The Trump administration’s latest tax policy quasi-proposal, announced by Commerce Secretary Howard Lutnick in an interview with CBS News, is for the elimination of taxes for folks making less than $150,000 per year.

Trump’s previous major tax initiative, the Tax Cuts and Jobs Act (TCJA) of 2017, slashed the corporate tax rate from 35% to 21% and provided rate reductions across the board, but a closer examination reveals who really won with the new policy: corporations and the wealthy.

High-income earners benefited massively, with the top 1% seeing a 2.2% increase in after-tax income, while all other taxpayers got some short-term relief in the form of a larger standard deduction—but were also hit by state and local tax (SALT) deduction caps.

If, along with extending the TCJA tax cuts that disproportionately benefit high income earners, the Trump administration intends to eliminate the income tax for individuals making less than $150,000, it raises the obvious question of who will be left shouldering the tax burden. The answer is either the middle class or no one—because both Social Security and Medicare will be shut down.

The Illusion of a “Tax Free” System for the Working Class

At first glance, Lutnick’s proposal to eliminate taxes for those earning under $150,000 sounds like a windfall for working taxpayers. However, as with most tax policy promises, the devil is in the details.

It is worth noting that most Americans in this income range pay more in payroll taxes than income taxes—payroll taxes fund Social Security and Medicare. When Lutnick speaks of eliminating “taxes” on individuals making less than $150,000, one must assume then that this includes both income taxes and payroll taxes, as the latter is the larger burden on individuals in that income range. It would make little sense to assume in his broad pronouncement of an elimination of “taxes,” he means only the lesser-burden of the federal income tax.

You Can’t Fund Social Security and Medicare Without Taxpayers

If the Trump administration truly intends to eliminate both income and payroll taxes from those earning under $150,000 and extend the TCJA tax cuts—we will be facing an existential crisis for the programs that working and retired Americans rely on.
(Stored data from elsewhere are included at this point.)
(** ** Credit *)

Lemma size_drop (t : gset Z) x : x ∈ t -> Z.of_nat (size (t ∖ {[x]})) = Z.of_nat (size t) - 1.
Proof.
  intros Hx. rewrite size_difference by set_solver. rewrite size_singleton.
  assert (size t <> 0%nat); [|lia]. intros H%size_empty_inv. set_solver.
Qed.

Lemma filter_drop (P : Z -> Prop) `{forall x, Decision (P x)} (t : gset Z) x :
  x ∈ t -> Z.of_nat (size (filter P (t ∖ {[x]})))
    = Z.of_nat (size (filter P t)) - (if decide (P x) then 1 else 0).
Proof.
  intros Hx. case_decide as HP.
  - rewrite <- (size_drop (filter P t) x) by set_solver. do 2 f_equal. apply set_eq. set_solver.
  - rewrite Z.sub_0_r. do 2 f_equal. apply set_eq. intros y. set_solver.
Qed.

Lemma filter_none (P : Z -> Prop) `{forall x, Decision (P x)} : size (filter P (∅ : gset Z)) = 0%nat.
Proof. apply size_empty_iff. set_solver. Qed.

(** The sum over the datacenters, in terms of the number of targets of each. *)
Definition dc_sum (k : Z -> Z) (resp : gmap Z Z) : Z :=
  map_fold (fun dc n acc => Z.min n (k dc) + acc) 0 resp.

Lemma dc_sum_insert k resp dc n :
  resp !! dc = None -> dc_sum k (<[dc := n]> resp) = Z.min n (k dc) + dc_sum k resp.
Proof. intros H. unfold dc_sum. rewrite map_fold_insert_L; [done|intros; lia|done]. Qed.

Lemma dc_sum_ext k k' resp :
  (forall dc, is_Some (resp !! dc) -> k dc = k' dc) -> dc_sum k resp = dc_sum k' resp.
Proof.
  induction resp as [|dc n resp Hdc IH] using map_ind; intros Hk; [done|].
  rewrite !dc_sum_insert, Hk, IH; [done| |by rewrite lookup_insert_eq; eexists|done|done].
  intros y Hy. apply Hk. rewrite lookup_insert_is_Some'. by right.
Qed.

Lemma dc_sum_at k resp dc n :
  resp !! dc = Some n -> dc_sum k resp = Z.min n (k dc) + dc_sum k (delete dc resp).
Proof.
  intros H. rewrite <- (insert_delete_id resp dc n H) at 1. apply dc_sum_insert, lookup_delete_eq.
Qed.

Lemma dc_sum_zero resp : map_Forall (fun _ n => 0 <= n) resp -> dc_sum (fun _ => 0) resp = 0.
Proof.
  induction resp as [|dc n resp Hdc IH] using map_ind; intros Hn; [done|].
  apply map_Forall_insert in Hn as [Hn Hr]; [|done]. rewrite dc_sum_insert, IH by done. lia.
Qed.

Lemma credit_empty c : class_ok c ∅ -> credit c ∅ = 0.
Proof.
  destruct c as [| |resp]; cbn.
  - done.
  - intros _. by rewrite filter_none.
  - intros [Hn _]. transitivity (dc_sum (fun _ => 0) resp); [|by apply dc_sum_zero].
    apply (dc_sum_ext (fun dc => Z.of_nat (size (in_dc dc ∅)))). intros dc _.
    unfold in_dc. by rewrite filter_none.
Qed.

(** The acknowledgement of a target uses up its credit. *)
Definition acked_class (c : handler_class) (x : Z) : handler_class :=
  match c with
  | datacenter_sync_write_response_handler resp =>
      match resp !! get_datacenter x with
      | Some n => if 0 <? n
                  then datacenter_sync_write_response_handler (<[get_datacenter x := n - 1]> resp)
                  else c
      | None => c
      end
  | _ => c
  end.

Definition counts (c : handler_class) (x : Z) : Z :=
  match c with
  | write_response_handler => 1
  | datacenter_write_response_handler => if is_local x then 1 else 0
  | datacenter_sync_write_response_handler resp =>
      match resp !! get_datacenter x with Some n => if 0 <? n then 1 else 0 | None => 0 end
  end.

Lemma credit_drop c t x :
  class_ok c t -> x ∈ t ->
  credit (acked_class c x) (t ∖ {[x]}) = credit c t - counts c x /\
  class_ok (acked_class c x) (t ∖ {[x]}).
Proof.
  intros Hok Hx. destruct c as [| |resp]; cbn.
  - by rewrite size_drop.
  - rewrite filter_drop by done. split; [|done]. destruct (is_local x) eqn:E; case_decide; congruence || lia.
  - destruct Hok as [Hn Ht]. destruct (Ht x Hx) as [n En]. rewrite En.
    set (k := fun dc => Z.of_nat (size (in_dc dc t))).
    set (k' := fun dc => Z.of_nat (size (in_dc dc (t ∖ {[x]})))).
    assert (Hk : forall dc, k' dc = k dc - (if decide (get_datacenter x = dc) then 1 else 0)).
    { intros dc. subst k k'. unfold in_dc. by rewrite filter_drop. }
    assert (Hpos : 1 <= k (get_datacenter x)).
    { subst k. cbn. assert (size (in_dc (get_datacenter x) t) <> 0%nat); [|lia].
      intros E%size_empty_inv. unfold in_dc in E. set_solver. }
    assert (Hrest : dc_sum k' (delete (get_datacenter x) resp) = dc_sum k (delete (get_datacenter x) resp)).
    { apply dc_sum_ext. intros dc Hdc. rewrite Hk, decide_False; [lia|]. intros <-.
      rewrite lookup_delete_eq in Hdc. by destruct Hdc. }
    assert (Hn0 : 0 <= n) by (eapply Hn; done).
    assert (Hsum : dc_sum k resp = Z.min n (k (get_datacenter x)) + dc_sum k (delete (get_datacenter x) resp))
      by by apply dc_sum_at.
    change (map_fold _ 0 resp) with (dc_sum k resp).
    destruct (Z.ltb_spec 0 n).
    + split; [|split].
      * change (credit _ (t ∖ {[x]})) with (dc_sum k' (<[get_datacenter x := n - 1]> resp)).
        rewrite (dc_sum_at _ _ (get_datacenter x) (n - 1)) by apply lookup_insert_eq.
        rewrite delete_insert_eq, Hrest, Hk, decide_True by done. lia.
      * apply map_Forall_insert_2; [lia|done].
      * intros y Hy. rewrite lookup_insert_is_Some'. right. apply Ht. set_solver.
    + split; [|split; [done|intros; apply Ht; set_solver]].
      change (credit _ (t ∖ {[x]})) with (dc_sum k' resp).
      rewrite (dc_sum_at _ _ _ _ En), Hrest, Hk, decide_True by done. lia.
Qed.

(** ** Updates of one handler *)

Lemma upd_eq id f p h :
  live p !! id = Some h -> upd id f p = Some (set_live (<[id := f h]> (live p)) p).
Proof. intros H. unfold upd. by rewrite H. Qed.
Social Security and Medicare are funded almost entirely through payroll taxes. If you eliminate them for the vast majority of workers, you’re not reforming these programs—you’re eliminating them entirely.

In 2023 alone, payroll taxes generated $1.23 trillion, accounting for roughly 90% of Social Security’s revenue and a significant portion of Medicare’s funding. The entire system is predicated on there being workers paying in, so that retirees and the disabled can get paid out. Benefits do not continue in the absence of ongoing payroll taxes. Put differently, if you exempt enough income brackets from payroll taxes, you functionally deprive these programs of funding entirely.

With the TCJA cleaving off the upper income brackets for preferential treatment and Lutnick’s quasi-proposal suggesting those making less than $150,000 will not have to pay in—one of three things will need to happen. First, massive and permanent deficit spending could be used to continue paying out Social Security and Medicare benefits. Essentially, disabled and retired persons could continue to be provided with benefits through the issuance of more debt—which will be a tough political sell.

Second, benefits could be cut or the retirement age could be raised to the point where Social Security and Medicare essentially become meaningless. There is an age threshold at which essentially no one would qualify for benefits and the issue would be functionally resolved. You’ll be free to retire with full Social Security benefits three days after your 125th birthday.

Third, a national consumption tax, like a value-added tax, or higher local taxes could be implemented to make up the shortfall—shifting the burden back onto the middle class and essentially playing a shell game with economic incidence.

There is no serious economic model in which you eliminate payroll taxes for the groups that are most responsible for funding these entitlement programs without fundamentally dismantling those selfsame programs. While Republicans have flirted with privatizing Social Security for years, this tax proposal might be the most aggressive backdoor attempt yet.

Will the Ultra-Wealthy Pick Up the Slack?

Short answer: No. They never have, and the TCJA wasn’t intended to make them start. There is no reason to believe any policy broadly extending the TCJA will be any different.

The TCJA slashed the corporate rate permanently, while individual tax cuts—those that had a modicum of a chance of benefiting middle-class earners—were set to expire by 2025. That tells you exactly who these policies are designed to benefit: corporations and the ultra-wealthy, whose tax breaks remain locked-in.

This new plan will follow the same playbook. If the proposal to eliminate income taxes for those earning under $150,000 moves forward, it won’t be the ultra-wealthy making up the difference—it’ll be the middle class.

If your income is just a tick above $150,000, congratulations—you’ll now be in the last significant tax-paying bracket. To the extent Medicare receives funding from the states, expect higher state and local taxes, property taxes, and consumption taxes like sales and use taxes, to cover the shortfall. The latter is notoriously regressive.

The math is simple: if no one is paying in, no one gets benefits out. And that’s the part Trump’s allies don’t want to say out loud.